• [Records contained in a dataset]
Lemma bounds_int64 t lo hi : NumericBounds t = Some (lo, hi) → in_int64 lo = true ∧ in_int64 hi = true.
Proof.
  unfold NumericBounds, bounds. rewrite <- elem_of_list_to_map.
  2:{ apply (bool_decide_unpack _). vm_compute. exact I. }
  intros Hin. repeat (apply elem_of_cons in Hin as [[= -> -> ->]|Hin]; [by vm_compute|]). by apply elem_of_nil in Hin.
Qed.

Lemma fits_int64 v t : FitsIn v t = true → in_int64 v = true.
Proof.
  unfold FitsIn. destruct (NumericBounds t) as [[lo hi]|] eqn:E; [|done]. apply bounds_int64 in E as [Hl Hh].
  unfold in_int64 in *. rewrite !andb_true_iff, !Z.leb_le in *. lia.
Qed.

Lemma float_unbounded t : IsFloat (Some t) = true → NumericBounds (t_Name t) = None ∧ t_Name t ≠ "".
Proof. unfold IsFloat, IsBuiltinNamed. intros [[_ ->%String.eqb_eq]%andb_true_iff|[_ ->%String.eqb_eq]%andb_true_iff]%orb_true_iff; by vm_compute. Qed.

Section Probes.
  Context (is_print : N → bool) (parseFloat : string → option spec_float) (formatFloat : spec_float → string).

Lemma EnumInfoOf_eq e cs w : ∃ r v oor,
  outOfRangeOut is_print parseFloat formatFloat e = Some oor ∧
  (EnumInfoOf is_print parseFloat formatFloat e cs w).1 =
    Some (MkEnumInfo (enumFormOut e) (enumTextsOut is_print e) r v
            (match ZeroVariant e with Some v => ev_Name v | None => "" end)
            (default "" (DuplicateText e)) (ForeignVariants e cs)
            (match OutOfRangeText e with Some t => Quote is_print t | None => "" end) oor).
Proof.
  assert (∃ oor, outOfRangeOut is_print parseFloat formatFloat e = Some oor) as [oor E].
  { unfold outOfRangeOut. destruct (EnumFormOf e) eqn:Ef; [|eauto]. unfold OutOfRangeLiteral, OutOfRangeValue. rewrite Ef.
    destruct (EnumValues e) as [vs|]; [|cbn; eauto]. cbv zeta.
    destruct (NextOutOfRange _ vs) as [r|] eqn:En; [cbn; eauto|by apply NextOutOfRange_total in En]. }
  unfold EnumInfoOf, mbind, builder.M_bind, mret, builder.M_ret. destruct (EnumFallback e w) as [[r v] w']. cbn.
  exists r, v, oor. rewrite E. done.
Qed.

Lemma quote_nonempty s : Quote is_print s ≠ "".
Proof. done. Qed.

Lemma out_of_range_text e : match OutOfRangeText (Some e) with
  | Some t => t ∉ EnumTexts (Some e)
  | None => marker ∈ EnumTexts (Some e) ∨ e_Variants e = []
  end.
Proof.
  unfold OutOfRangeText. case_bool_decide; [by left|]. destruct (e_Variants e) eqn:E; cbn [length Nat.eqb]; [by right|done].
Qed.

Lemma out_of_range_int e lo hi values :
  EnumFormOf (Some e) = FormIdentifier → NumericBounds (enum_type e) = Some (lo, hi) → EnumValues (Some e) = Some values →
  match outOfRangeOut is_print parseFloat formatFloat (Some e) with
  | None => False
  | Some "" => ∀ v, FitsIn v (enum_type e) = true → v ∈ values
  | Some s => ∃ v, ParseIntValue s = Some v ∧ v ∉ values ∧ FitsIn v (enum_type e) = true
  end.
Proof.
  intros Ef Eb Ev. unfold outOfRangeOut, OutOfRangeLiteral, OutOfRangeValue. rewrite Ef, Ev. cbv zeta. fold (enum_type e).
  destruct (NextOutOfRange_cases _ values _ _ Eb) as (taken & Ht & Hc).
  destruct (NextOutOfRange (enum_type e) values) as [[v|]|] eqn:En; [| |done].
  - cbn. destruct (NextOutOfRange_outside _ _ _ En) as [Hf Hn]. pose proof (atoi_itoa v (fits_int64 _ _ Hf)) as Hr.
    destruct (itoa v) as [|a s]; [done|]. eauto.
  - cbn. assert (OutOfRangeFloat parseFloat formatFloat (Some e) = None) as ->.
    { unfold OutOfRangeFloat. rewrite Ef. unfold isFloatEnum. unfold enum_type in Eb.
      destruct e as [b n p [t|] vs ms]; cbn in *; [|done]. destruct (IsFloat (Some t)) eqn:Efl; [|done].
      destruct (float_unbounded _ Efl) as [Hn Hne]. apply String.eqb_neq in Hne. rewrite Hne in Eb. by rewrite Hn in Eb. }
    cbn. intros v Hv. unfold FitsIn in Hv. rewrite Eb, andb_true_iff, !Z.leb_le in Hv. apply Ht, Hc. exact Hv.
Qed.

End Probes.

(** The first text a list has for the second time. *)
Definition first_repeated (texts : list string) (t : string) : Prop :=
  ∃ pre post, texts = pre ++ t :: post ∧ t ∈ pre ∧ NoDup pre.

• [BRIEF] Copy out the lines of the records above in which the string "FitsIn" appears.

• [TASK SOLUTION]
Lemma fits_int64 v t : FitsIn v t = true → in_int64 v = true.
  unfold FitsIn. destruct (NumericBounds t) as [[lo hi]|] eqn:E; [|done]. apply bounds_int64 in E as [Hl Hh].
  | Some "" => ∀ v, FitsIn v (enum_type e) = true → v ∈ values
  | Some s => ∃ v, ParseIntValue s = Some v ∧ v ∉ values ∧ FitsIn v (enum_type e) = true
    cbn. intros v Hv. unfold FitsIn in Hv. rewrite Eb, andb_true_iff, !Z.leb_le in Hv. apply Ht, Hc. exact Hv.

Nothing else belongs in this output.